Capital gets you started. Capability keeps you going.
But the connective tissue between them decides whether a life sciences ecosystem actually works.
Yesterday at WHX Dubai, I joined Aman Kumar, MD (Oaktree Life Sciences Lending), Mohamed ElShaarawy (GM Roche Middle East), and our excellent moderator Mazin Gadir PhD MSc BEng PMP Prosci LSSGB EBAS Agile (Alvarez & Marsal) to discuss what it really takes to build biotech and life sciences in this region.
My take: the Gulf has three things most emerging ecosystems lack: sovereign capital, speed of decision making, and genuine political will.
What it still needs is the operational layer that turns investment into outcomes, and an investor base that understands the life sciences risk profile. techbio and biotech is not fintech. Timelines are 5–10 years, outcomes can be binary, and value creation is milestone driven.
China’s playbook is extremly useful here. They didn’t just fund startups. They built the stack: regulatory reform, industrial infrastructure (CDMO capacity at scale), and talent.
The Gulf can go one step further: build fast, founder-friendly pathways to first-in-human that are globally credible from day one. Smart regulators that listen, CROs that can execute trials to international standards, CDMOs that can manufacture to GMP, and clinical access through real health systems.
If you get that right, the founder question becomes easy to answer: why build in Abu Dhabi instead of Kendall Square or Oxford? Because it’s the fastest path to patients that still “counts” globally.
The question isn’t whether the ambition exists. It’s whether coordination will match it.
Key takeaways
- The Gulf has three things most emerging life sciences ecosystems lack: sovereign capital, speed of decision making, and genuine political will.

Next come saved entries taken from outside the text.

(** C7 (amended). For every time point a non-negative whole number m of
    milliseconds after the epoch, when the civil breakdown is available and
    rendering succeeds, the string produced through a non-null output
    pointer is the rendered prefix followed by '.', by (m mod 1000) as
    exactly three zero-padded decimal digits, and by 'Z'.  With the
    collaborators of the specification, the instant 1500 ms after
    epoch-second 1000 ends in ":41.500Z", and a 5 ms remainder renders as
    ".005Z", not ".5Z". *)
Theorem millisecond_fraction_three_digits (ticks_per_ms : Z) :
  0 < ticks_per_ms ->
  (forall (getGmtime : Z -> option tm) (strftime : nat -> string -> tm -> string)
          (m : Z) (utcTm : tm),
     0 <= m ->
     getGmtime (m / 1000) = Some utcTm ->
     strftime 28%nat format utcTm <> "" ->
     convertTimeToUtcIso8601Rfc3339 getGmtime strftime ticks_per_ms
       (m * ticks_per_ms) address =
     Returns true
       (Some (strftime 28%nat format utcTm ++ "." ++
              Collaborators.three_digits (m mod 1000) ++ "Z")) []) /\
  (convertTimeToUtcIso8601Rfc3339 Collaborators.getGmtime
     Collaborators.strftime ticks_per_ms
     ((1000 * 1000 + 1500) * ticks_per_ms) address =
   Returns true (Some "1970-01-01T00:16:41.500Z") [] /\
   Collaborators.ends_with ":41.500Z" "1970-01-01T00:16:41.500Z" = true) /\
  (convertTimeToUtcIso8601Rfc3339 Collaborators.getGmtime
     Collaborators.strftime ticks_per_ms (5 * ticks_per_ms) address =
   Returns true (Some "1970-01-01T00:00:00.005Z") [] /\
   Collaborators.ends_with ".005Z" "1970-01-01T00:00:00.005Z" = true /\
   Collaborators.ends_with ".5Z" "1970-01-01T00:00:00.005Z" = false).
Proof.
  intro Hpos. split; [| split].
  - intros getGmtime strftime m utcTm Hm Hgm Hbuf.
    pose proof (milliseconds_whole ticks_per_ms Hpos m) as Hms.
    rewrite (convertTime_success getGmtime strftime ticks_per_ms _ utcTm).
    + rewrite Hms, millisecondField_nonnegative by exact Hm. reflexivity.
    + rewrite Hms, seconds_nonnegative by exact Hm. exact Hgm.
    + exact Hbuf.
  - split; [| reflexivity].
    unfold convertTimeToUtcIso8601Rfc3339. cbv zeta.
    rewrite (milliseconds_whole ticks_per_ms Hpos). reflexivity.
  - split; [| split; reflexivity].
    unfold convertTimeToUtcIso8601Rfc3339. cbv zeta.
    rewrite (milliseconds_whole ticks_per_ms Hpos). reflexivity.
Qed.
(** * LTC2983Manager: a shallow embedding of the driver class and its properties

    The development follows [LTC2983Manager.h] and [LTC2983Manager.cpp].
    The object is a record of its data members, its methods are actions of a
    small state-and-trace monad, and every call that leaves the class (the
    support functions of [LTC2983_support_functions.h], the Arduino pin and
    serial functions) is recorded, with its arguments, in a trace.  Values
    returned by the support functions come from a [Device], which answers as
    a function of the calls made so far. *)

From Stdlib Require Import ZArith Floats.SpecFloat.
From stdpp Require Import base tactics option list list_numbers strings.

Local Open Scope Z_scope.

(** ** Scalars *)

(** [float] is IEEE binary32; [SpecFloat] is its inductive description. *)
Definition float : Type := spec_float.

(** [#define TEMPERATURE_ERROR -300.0f] and its two siblings. *)
Definition TEMPERATURE_ERROR : float :=
  Eval cbv in binary_normalize 24 128 (-300) 0 false.
Definition LTC_POWERED_OFF : float :=
  Eval cbv in binary_normalize 24 128 (-888) 0 false.
Definition LTC_SENSOR_ERROR : float :=
  Eval cbv in binary_normalize 24 128 (-999) 0 false.

(** Conversion of an [int] to [uint8_t] and of an integer to [uint32_t]. *)
Definition to_uint8 (z : Z) : Z := z mod 256.
Definition to_uint32 (z : Z) : Z := z mod 2 ^ 32.

(** [enum Sensor_Type_t].  The switch of [Configure] has a [default] branch,
    so the members of [channel_assignments] are kept as the integers the
    enumerators stand for, and any other integer is an unknown assignment. *)
Definition Sensor_Type_t : Type := Z.
Definition UNUSED_CHANNEL : Sensor_Type_t := 0.
Definition SENSE_RESISTOR_1000 : Sensor_Type_t := 1.
Definition THERMISTOR_44006 : Sensor_Type_t := 2.
Definition RTD_PT_100 : Sensor_Type_t := 3.

(** ** The constants of [LTC2983_configuration_constants.h]

    The header is included by [LTC2983Manager.h] but is not part of the
    sources at hand, so the driver is parameterised by the constants it takes
    from it.  Each is the value of the macro as a [uint32_t] (or smaller)
    number. *)
Class LTC2983_configuration_constants := {
  WRITE_TO_RAM : Z;
  READ_FROM_RAM : Z;
  COMMAND_STATUS_REGISTER : Z;
  SLEEP_BYTE : Z;
  CONVERSION_CONTROL_BYTE : Z;
  TEMP_UNIT__C : Z;
  REJECTION__50_60_HZ : Z;
  TEMPERATURE : Z;
  SENSOR_TYPE__SENSE_RESISTOR : Z;
  SENSE_RESISTOR_1K : Z;
  SENSOR_TYPE__THERMISTOR_44006_10K_25C : Z;
  THERMISTOR_RSENSE_CHANNEL_LSB : Z;
  THERMISTOR_DIFFERENTIAL : Z;
  THERMISTOR_EXCITATION_MODE__SHARING_NO_ROTATION : Z;
  THERMISTOR_EXCITATION_CURRENT__AUTORANGE : Z;
  SENSOR_TYPE__RTD_PT_100 : Z;
  RTD_RSENSE_CHANNEL_LSB : Z;
  RTD_NUM_WIRES__2_WIRE : Z;
  RTD_EXCITATION_MODE__NO_ROTATION_SHARING : Z;
  RTD_EXCITATION_CURRENT__50UA : Z;
  RTD_STANDARD__AMERICAN : Z
}.

(** ** Calls that leave the class *)

Inductive PinMode := OUTPUT.
Inductive Level := LOW | HIGH.

Inductive Call :=
  | pinMode (pin : Z) (mode : PinMode)
  | digitalWrite (pin : Z) (level : Level)
  | delay (ms : Z)
  | SPI_begin (port : Z)
  | SPI_setClockDivider (port : Z)
  | Serial_println (msg : string)
  | setSpiSup (spi_port : Z)
  | transfer_byte (chip_select read_or_write start_address input_data : Z)
  | assign_channel (chip_select : Z) (channel_number : nat)
                   (channel_assignment_data : Z)
  | measure_channel (chip_select : Z) (channel_number : nat)
                    (channel_output : Z)
  | get_result (chip_select : Z) (channel_number : nat) (channel_output : Z).

#[global] Instance Level_eq_dec : EqDecision Level.
Proof. solve_decision. Defined.
#[global] Instance PinMode_eq_dec : EqDecision PinMode.
Proof. solve_decision. Defined.
#[global] Instance Call_eq_dec : EqDecision Call.
Proof. solve_decision. Defined.

(** What the chip and the support functions hand back.  Each answer is a
    function of the trace up to and including the call being answered.
    [measure_channel] blocks until the chip reports completion: [None] is
    the case in which it never returns. *)
Record Device := {
  transfer_byte_reply : list Call → Z;
  measure_channel_reply : list Call → option float;
  get_result_reply : list Call → float
}.

(** ** The object *)

Record LTC2983Manager := mkLTC2983Manager {
  channel_assignments : list Sensor_Type_t;
  channel_temperatures : list float;
  _rtd_sense_channel : nat;
  _therm_sense_channel : nat;
  _spi : Z;
  _chip_select_pin : Z;
  _reset_pin : Z;
  _sleeping : bool;
  _measurement_finished : bool
}.

(** Both tables are declared with 21 elements. *)
Definition TABLE_SIZE : nat := 21.

Definition well_sized (self : LTC2983Manager) : Prop :=
  length (channel_assignments self) = TABLE_SIZE ∧
  length (channel_temperatures self) = TABLE_SIZE.

#[global] Instance well_sized_dec self : Decision (well_sized self).
Proof. unfold well_sized. apply _. Defined.

Definition set_channel_assignments (v : list Sensor_Type_t)
    (self : LTC2983Manager) : LTC2983Manager :=
  mkLTC2983Manager v (channel_temperatures self) (_rtd_sense_channel self)
    (_therm_sense_channel self) (_spi self) (_chip_select_pin self)
    (_reset_pin self) (_sleeping self) (_measurement_finished self).

Definition set_channel_temperatures (v : list float)
    (self : LTC2983Manager) : LTC2983Manager :=
  mkLTC2983Manager (channel_assignments self) v (_rtd_sense_channel self)
    (_therm_sense_channel self) (_spi self) (_chip_select_pin self)
    (_reset_pin self) (_sleeping self) (_measurement_finished self).

Definition set_rtd_sense_channel (v : nat)
    (self : LTC2983Manager) : LTC2983Manager :=
  mkLTC2983Manager (channel_assignments self) (channel_temperatures self) v
    (_therm_sense_channel self) (_spi self) (_chip_select_pin self)
    (_reset_pin self) (_sleeping self) (_measurement_finished self).

Definition set_therm_sense_channel (v : nat)
    (self : LTC2983Manager) : LTC2983Manager :=
  mkLTC2983Manager (channel_assignments self) (channel_temperatures self)
    (_rtd_sense_channel self) v (_spi self) (_chip_select_pin self)
    (_reset_pin self) (_sleeping self) (_measurement_finished self).

Definition set_spi (v : Z) (self : LTC2983Manager) : LTC2983Manager :=
  mkLTC2983Manager (channel_assignments self) (channel_temperatures self)
    (_rtd_sense_channel self) (_therm_sense_channel self) v
    (_chip_select_pin self) (_reset_pin self) (_sleeping self)
    (_measurement_finished self).

Definition set_chip_select_pin (v : Z)
    (self : LTC2983Manager) : LTC2983Manager :=
  mkLTC2983Manager (channel_assignments self) (channel_temperatures self)
    (_rtd_sense_channel self) (_therm_sense_channel self) (_spi self) v
    (_reset_pin self) (_sleeping self) (_measurement_finished self).

Definition set_reset_pin (v : Z) (self : LTC2983Manager) : LTC2983Manager :=
  mkLTC2983Manager (channel_assignments self) (channel_temperatures self)
    (_rtd_sense_channel self) (_therm_sense_channel self) (_spi self)
    (_chip_select_pin self) v (_sleeping self) (_measurement_finished self).
(** X2: on a response stream where the calls of stream.pipeline (the
    writes of byte chunks and the end of the stream) do not raise, a run of
    the handler that completes has ended the stream.  Whatever the event and
    the backend do, and whatever the metadata call and the writes of text
    frames raise, the last call made on the stream is an end of stream, it
    succeeds, and the handler completes normally. *)
Theorem completed_run_ended_the_stream {rt : Runtime} (env : Env) (md : Module)
    (event : APIGatewayProxyEvent) (w after : World) (result : Completion unit) :
  pipeline_quiet env ->
  handler env md event w = (result, after) ->
  exists ext,
    trace after = trace w ++ ext
    /\ last (channel_calls ext) = Some OpEnd
    /\ last (channel_ops ext) = Some OpEnd
    /\ result = Normal ().
Proof.
  intros [Hwrite Hend] Hcompleted.
  assert (Hall : exists ext,
            trace (snd (handler env md event w)) = trace w ++ ext
            /\ last (channel_calls ext) = Some OpEnd
            /\ last (channel_ops ext) = Some OpEnd
            /\ fst (handler env md event w) = Normal ()).
  { clear Hcompleted. handler_cases env md event w.
    all: try (rewrite Hend in Hraise; discriminate Hraise).
    all: try (rewrite Hwrite in Hraise; discriminate Hraise).
    all: try (destruct Hrep as (f1 & rest & Hsame & _ & _ & _); cbv zeta in Hsame;
              apply app_inj_tail in Hsame as [_ [= Hf]];
              rewrite Hend in Hf; subst f; subst out).
    5: { split; [|split; [|reflexivity]]; snoc_form.
         - rewrite (channel_calls_app _ [_]).
           change (channel_calls [EConsole LogLevel _]) with (@nil ChanOp).
           rewrite app_nil_r. apply last_channel_call_end.
         - rewrite (channel_ops_app _ [_]).
           change (channel_ops [EConsole LogLevel _]) with (@nil ChanOp).
           rewrite app_nil_r. apply last_channel_op_end. }
    all: split; [|split; [|reflexivity]]; snoc_form;
      [ apply last_channel_call_end | apply last_channel_op_end ]. }
  rewrite Hcompleted in Hall. exact Hall.
Qed.

(** An event without body on a stream that refuses text frames, with a
    backend that rejects the call. *)
Lemma completed_run_ended_the_stream_witness :
  exists ext,
    trace (snd (handler (rt := reference_runtime)
                  (text_broken_env (fun _ => SendRejects (NonError VNull)))
                  example_module bare_request initial_world)) = ext
    /\ last (channel_calls ext) = Some OpEnd
    /\ fst (handler (rt := reference_runtime)
              (text_broken_env (fun _ => SendRejects (NonError VNull)))
              example_module bare_request initial_world) = Normal ().
Proof.
  destruct (completed_run_ended_the_stream (rt := reference_runtime)
              (text_broken_env (fun _ => SendRejects (NonError VNull)))
              example_module bare_request initial_world
              (snd (handler (rt := reference_runtime)
                      (text_broken_env (fun _ => SendRejects (NonError VNull)))
                      example_module bare_request initial_world))
              (fst (handler (rt := reference_runtime)
                      (text_broken_env (fun _ => SendRejects (NonError VNull)))
                      example_module bare_request initial_world)))
    as (ext & Htrace & Hlast & _ & Hout).
  - split; [intros tr c | intros tr]; reflexivity.
  - vm_compute. reflexivity.
  - exists ext. split; [exact Htrace|]. split; [exact Hlast | exact Hout].
Defined.

Lemma report_step_no_end (e : Effect) :
  is_report_step e = true -> negb (ends_stream e) = true.
Proof. destruct e as [[] s|[m|[s|c]| |] [f|]|cmd]; simpl; auto; discriminate. Qed.

Lemma report_step_neutral (e : Effect) :
  is_report_step e = true -> metadata_neutral e = true.
Proof. destruct e as [[] s|[m|[s|c]| |] [f|]|cmd]; simpl; auto; discriminate. Qed.

Lemma relayed_no_end (cs : list bytes) :
  forallb (fun e => negb (ends_stream e)) (relayed cs) = true.
Proof. apply forallb_relayed. reflexivity. Qed.

(** X3: once an end of the response stream has succeeded, the handler does
    nothing more to the stream: no write, no second end, no destroy. *)
Theorem nothing_after_successful_end {rt : Runtime} (env : Env) (md : Module)
    (event : APIGatewayProxyEvent) (w : World) :
  exists ext,
    trace (snd (handler env md event w)) = trace w ++ ext
    /\ closed_quietly ext = true.
Proof.
  handler_cases env md event w.
  all: repeat (progress (simpl;
                         rewrite ?closed_quietly_app
                           by first [ apply relayed_no_end
                                    | exact (forallb_report_steps _ _
                                               report_step_no_end Hsteps)
                                    | reflexivity ]));
    try reflexivity; destruct f; reflexivity.
Qed.

(** X4: the handler gives the response stream its metadata at most once,
    and it calls the backend and writes byte chunks only after the stream has
    taken the metadata.  What it writes without it are the text frames of a
    failure report. *)
Theorem metadata_before_backend_and_bytes {rt : Runtime} (env : Env) (md : Module)
    (event : APIGatewayProxyEvent) (w : World) :
  exists ext,
    trace (snd (handler env md event w)) = trace w ++ ext
    /\ metadata_first false ext = true.
Proof.
  handler_cases env md event w.
  all: simpl; rewrite ?metadata_first_relayed; simpl;
    rewrite ?metadata_first_relayed;
    try (rewrite metadata_first_app
           by exact (forallb_report_steps _ _ report_step_neutral Hsteps));
    reflexivity.
Qed.
(** The pass under the key of one block whose body is there hands over
    one record, and its state is read off the tags of the block. *)
Lemma fullScan_single (own : string) (now : Z) (h : list byte) (b : Bucket) :
  StronglySorted str_lt (bucket_keys b) -> keysBelongTo h b -> h <> [] ->
  In (getBlockStringKey h) (bucket_keys b) ->
  fullScan own now (HashToStringMapKey h) b =
    [mkHashAndState h
       (mkState true
          (negb (List.existsb (isDelete now) (bucket_list (getBlockStringKey h) b)) &&
           List.existsb (isUseOf now (fun who => String.eqb who own))
             (bucket_list (getBlockStringKey h) b))
          (negb (List.existsb (isDelete now) (bucket_list (getBlockStringKey h) b)) &&
           List.existsb (isUseOf now (fun who => negb (String.eqb who own)))
             (bucket_list (getBlockStringKey h) b))
          (List.existsb (isDelete now) (bucket_list (getBlockStringKey h) b)))].
Proof.
  intros Hs Hown Hne Hbody. unfold fullScan.
  change ((BlockDataSubFolder +:+ "/") +:+ HashToStringMapKey h) with (getBlockStringKey h).
  set (L := bucket_list (getBlockStringKey h) b).
  assert (Hall : forall obj, In obj L -> schemaKey h (Key obj)).
  { intros obj Hin. apply bucket_list_In in Hin as [Hk Hpre]. exact (Hown _ Hk Hpre). }
  assert (HsL : StronglySorted str_lt (List.map Key L)).
  { unfold L. rewrite bucket_list_keys. apply StronglySorted_filter. exact Hs. }
  destruct (fold_atHash h now L (NewHashBlockStorageMapBuilder own))
    as ([Hem Hcur] & Hst & _).
  { split; [reflexivity | right; split; reflexivity]. }
  { exact Hall. }
  cbn [currentState ownName NewHashBlockStorageMapBuilder] in Hst.
  destruct (bucket_get (getBlockStringKey h) b) as [v|] eqn:Eg;
    [|apply bucket_get_None in Eg; contradiction].
  destruct (bucket_list_head _ _ _ Hs Eg) as [rest Hrest]. fold L in Hrest.
  assert (Hko : keyOp now (mkListObject (getBlockStringKey h) (blobModTime v)) = OpData).
  { apply (keyOp_bare now _ h). reflexivity. }
  pose proof (sorted_usesLast h now L HsL Hall) as Hlast.
  assert (Hd : List.existsb (isDelete now) L = List.existsb (isDelete now) rest).
  { rewrite Hrest. cbn [List.existsb]. unfold isDelete at 1. rewrite Hko. reflexivity. }
  assert (Hu : forall P, List.existsb (isUseOf now P) L = List.existsb (isUseOf now P) rest).
  { intros P. rewrite Hrest. cbn [List.existsb]. unfold isUseOf at 1. rewrite Hko. reflexivity. }
  rewrite Hd, !Hu.
  assert (Hfold : fold_left (fun st obj => stateOp own st (keyOp now obj)) L emptyState =
            mkState true
              (negb (List.existsb (isDelete now) rest) &&
               List.existsb (isUseOf now (fun who => String.eqb who own)) rest)
              (negb (List.existsb (isDelete now) rest) &&
               List.existsb (isUseOf now (fun who => negb (String.eqb who own))) rest)
              (List.existsb (isDelete now) rest)).
  { rewrite Hrest in Hlast |- *. cbn [fold_left usesLast] in Hlast |- *.
    rewrite Hko. cbn [stateOp emptyState reservedByMe reservedByOthers deletionPending].
    rewrite fold_stateOp_exact by (try reflexivity; exact (proj2 Hlast)).
    reflexivity. }
  rewrite Hfold in Hst. clear Hfold.
  assert (Hc : currentHash (fold_left (processObject now) L (NewHashBlockStorageMapBuilder own))
               = HashToStringMapKey h).
  { destruct Hcur as [E|[_ E]]; [exact E|]. rewrite Hst in E. discriminate. }
  clear Hcur.
  destruct (fold_left (processObject now) L (NewHashBlockStorageMapBuilder own))
    as [own' em cur st].
  cbn [emitted currentHash currentState] in Hem, Hc, Hst. subst em cur st.
  unfold close, completeIfNextHash. cbn [snd currentHash currentState dataExists].
  destruct (String.eqb_spec "" (HashToStringMapKey h)) as [E|_];
    [exfalso; exact (hex_nonempty h Hne (eq_sym E))|].
  cbn [negb dataExists emitted cb ownName currentHash currentState app].
  rewrite StringMapKeyToHash_roundtrip. reflexivity.
Qed.
(** * tg-translator-bot: a shallow embedding of [src/index.js]

    The worker relays messages between guests and one admin over the
    Telegram Bot API, keeps its state in two SQL tables ([users] and
    [messages], see the schema file) and optionally asks a chat-completion
    service for a translation.

    The embedding follows the source function by function.  The store and
    the record of everything sent over the network are threaded through a
    small state-and-exception monad; what the network answers is an input
    of the model. *)

From Stdlib Require Import ZArith List Lia String Ascii DecimalString.
From stdpp Require Import gmap list.

Open Scope Z_scope.

(** ** JavaScript strings

    A JavaScript string is a sequence of UTF-16 code units: [length],
    [substring], [split] and [startsWith] all count code units. *)

Abbreviation jsstring := (list N).

(** An ASCII literal as code units. *)
Definition u16 (s : string) : jsstring :=
  map N_of_ascii (list_ascii_of_string s).

(** Number-to-string conversion of an integer (template literals). *)
Definition Z_to_js (z : Z) : jsstring :=
  u16 (NilZero.string_of_int (Z.to_int z)).

(** Truthiness of a string that may be missing ([undefined] or [NULL]). *)
Definition truthy_str (s : option jsstring) : bool :=
  match s with
  | Some (_ :: _) => true
  | _ => false
  end.

(** [a || b] on strings. *)
Definition str_or (a : option jsstring) (b : jsstring) : jsstring :=
  match a with
  | Some (c :: s) => c :: s
  | _ => b
  end.

(** [s.startsWith(p)] *)
Definition startsWith (s p : jsstring) : bool :=
  bool_decide (take (length p) s = p).

(** [s.split(sep)] for a one-unit separator. *)
Fixpoint split (sep : N) (s : jsstring) : list jsstring :=
  match s with
  | [] => [[]]
  | c :: s' =>
      if decide (c = sep) then [] :: split sep s'
      else match split sep s' with
           | seg :: rest => (c :: seg) :: rest
           | [] => [[c]]
           end
  end.

(** [s.substring(0, n)] *)
Definition substring0 (n : nat) (s : jsstring) : jsstring := take n s.

Definition LF : N := 10%N.
Definition QUOTE : N := 34%N.
Definition UNDERSCORE : N := 95%N.
Definition CHECK_MARK : jsstring := [0x2705%N].
Definition CROSS_MARK : jsstring := [0x274C%N].
Definition WARNING_SIGN : jsstring := [0x26A0%N; 0xFE0F%N].
Definition ENVELOPE : jsstring := [0xD83D%N; 0xDCE9%N].

(** ** Configuration and constants *)

Definition DEFAULT_LANG : jsstring := u16 "en".

(** The own properties of [SUPPORTED_LANGS], in insertion order. *)
Definition SUPPORTED_LANGS : list (jsstring * jsstring) :=
  [ (u16 "zh", u16 "Chinese");
    (u16 "en", u16 "English");
    (u16 "ja", u16 "Japanese");
    (u16 "ru", u16 "Russian") ].

(** [SUPPORTED_LANGS] is an object literal, so a property read that misses
    the own properties continues on [Object.prototype].  What such a read
    yields is a function (or, for [__proto__], the prototype object). *)
Definition OBJECT_PROTOTYPE : list jsstring :=
  [ u16 "constructor"; u16 "toString"; u16 "toLocaleString"; u16 "valueOf";
    u16 "hasOwnProperty"; u16 "isPrototypeOf"; u16 "propertyIsEnumerable";
    u16 "__proto__"; u16 "__defineGetter__"; u16 "__defineSetter__";
    u16 "__lookupGetter__"; u16 "__lookupSetter__" ].

Inductive PropValue :=
  | PString (s : jsstring)      (* an own property: the display name *)
  | PInherited (key : jsstring) (* a member of Object.prototype *)
  | PUndefined.

Fixpoint assoc (k : jsstring) (l : list (jsstring * jsstring)) : option jsstring :=
  match l with
  | [] => None
  | (k', v) :: l' => if decide (k = k') then Some v else assoc k l'
  end.

(** [SUPPORTED_LANGS[key]] *)
Definition SUPPORTED_LANGS_get (key : jsstring) : PropValue :=
  match assoc key SUPPORTED_LANGS with
  | Some name => PString name
  | None => if bool_decide (key ∈ OBJECT_PROTOTYPE) then PInherited key
            else PUndefined
  end.

(** The text a template literal gives for a member of [Object.prototype]
    (V8 prints native functions this way; [__proto__] is the prototype
    object itself). *)
Definition inherited_to_string (key : jsstring) : jsstring :=
  if decide (key = u16 "__proto__") then u16 "[object Object]"
  else if decide (key = u16 "constructor")
       then u16 "function Object() { [native code] }"
       else u16 "function " ++ key ++ u16 "() { [native code] }".

(** [`${SUPPORTED_LANGS[langCode] || langCode}`] *)
Definition display_name (langCode : jsstring) : jsstring :=
  match SUPPORTED_LANGS_get langCode with
  | PString (c :: s) => c :: s
  | PString [] => langCode
  | PInherited key => inherited_to_string key
  | PUndefined => langCode
  end.

(** ** Data model *)

(** A row of table [users]; [user_id] is the primary key and so the key of
    the map that holds the table. *)
Record UserRow := {
  username : option jsstring;
  first_name : jsstring;
  is_verified : Z;
  language : option jsstring;
  is_blocked : Z;
  blocked_at : option jsstring;
  created_at : Z
}.

(** A row of table [messages].  Only the autoincrement [id] is a key:
    [admin_message_id] carries a plain (non-unique) index. *)
Record MessageRow := {
  admin_message_id : Z;
  user_id : Z;
  guest_message_id : Z;
  msg_created_at : Z
}.

(** The sender of an inbound event ([message.from], [callback.from]).
    Telegram leaves [username] out for an account that has none, so
    [from_username] is [None] when [user.username] is [undefined]. *)
Record TgUser := {
  id : Z;
  from_username : option jsstring;
  from_first_name : jsstring
}.

(** An inbound message, reduced to the fields the worker reads. *)
Record Message := {
  from : TgUser;
  chat_id : Z;
  message_id : Z;
  text : option jsstring;
  photo : bool;
  video : bool;
  document : bool;
  voice : bool;
  audio : bool;
  animation : bool;
  caption : option jsstring;
  reply_to_message : option Z   (* reply_to_message.message_id *)
}.

(** An inbound callback query. *)
Record Callback := {
  cb_id : jsstring;
  cb_from : TgUser;
  cb_data : jsstring;
  cb_message_id : Z             (* callback.message.message_id *)
}.

Inductive Update :=
  | UMessage (m : Message)
  | UCallback (c : Callback)
  | UOther.

Record Button := { btn_text : jsstring; callback_data : jsstring }.

(** ** The network *)

(** Every request the worker can issue: four Bot API methods and the
    chat-completion call of [translateText]. *)
Inductive Request :=
  | sendMessage (chat : Z) (body : jsstring) (parse_mode : option jsstring)
      (reply_markup : option (list (list Button)))
      (reply_to_message_id : option Z)
  | copyMessage (chat from_chat msg : Z) (new_caption : option jsstring)
      (parse_mode : option jsstring)
  | answerCallbackQuery (callback_query_id : jsstring) (body : jsstring)
  | editMessageText (chat msg : Z) (body : jsstring)
  | chatCompletions (bearer : jsstring) (system_content user_content : jsstring).

(** The JSON body of an answer, reduced to the two paths the worker reads:
    [res.result] (absent when the Bot API reports [ok: false]; when present
    it carries [message_id]) and [data.choices?.[0]?.message?.content]. *)
Record Json := {
  result : option Z;
  content : option jsstring
}.

(** A [fetch] either rejects (or its body fails to parse), which surfaces
    as an exception carrying a message, or yields a JSON body.  An error
    reported by the Bot API itself is a body without [result]. *)
Inductive Outcome :=
  | Rejects (message : jsstring)
  | Responds (data : Json).

(** Bindings of the worker. [ADMIN_USER_ID] is held already parsed. *)
Record Env := {
  TELEGRAM_BOT_TOKEN : jsstring;
  TELEGRAM_WEBHOOK_SECRET : option jsstring;
  ADMIN_USER_ID : Z;
  SILICONFLOW_API_KEY : option jsstring
}.

(** ** The world a unit of work runs in *)

Record World := {
  users : gmap Z UserRow;          (* table users *)
  messages : list MessageRow;      (* table messages, in rowid order *)
  requests : list Request;         (* requests issued so far, oldest first *)
  translations : list (jsstring * jsstring);
                                   (* calls of translateText so far *)
  net : nat -> Outcome;            (* the answer to the n-th request *)
  now : Z                          (* Date.now() *)
}.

- The missing layer is the operational tissue that turns capital into outcomes, plus an investor base that understands life sciences risk (not fintech).
- Life sciences timelines are 5–10 years, outcomes can be binary, and value creation is milestone-driven. Capital that expects fintech-style return curves will misread every signal.
- China’s playbook: build the stack — regulatory reform, industrial infrastructure (CDMO capacity at scale), and talent. Don’t just fund startups.
- The Gulf can go further by building fast, founder-friendly pathways to first-in-human that are globally credible from day one: smart regulators, CROs to international standards, GMP-capable CDMOs, real health system access.
- If that’s in place, the founder question answers itself on commercial grounds: Abu Dhabi becomes the fastest path to patients that still counts globally.
- The ambition exists. The open variable is coordination.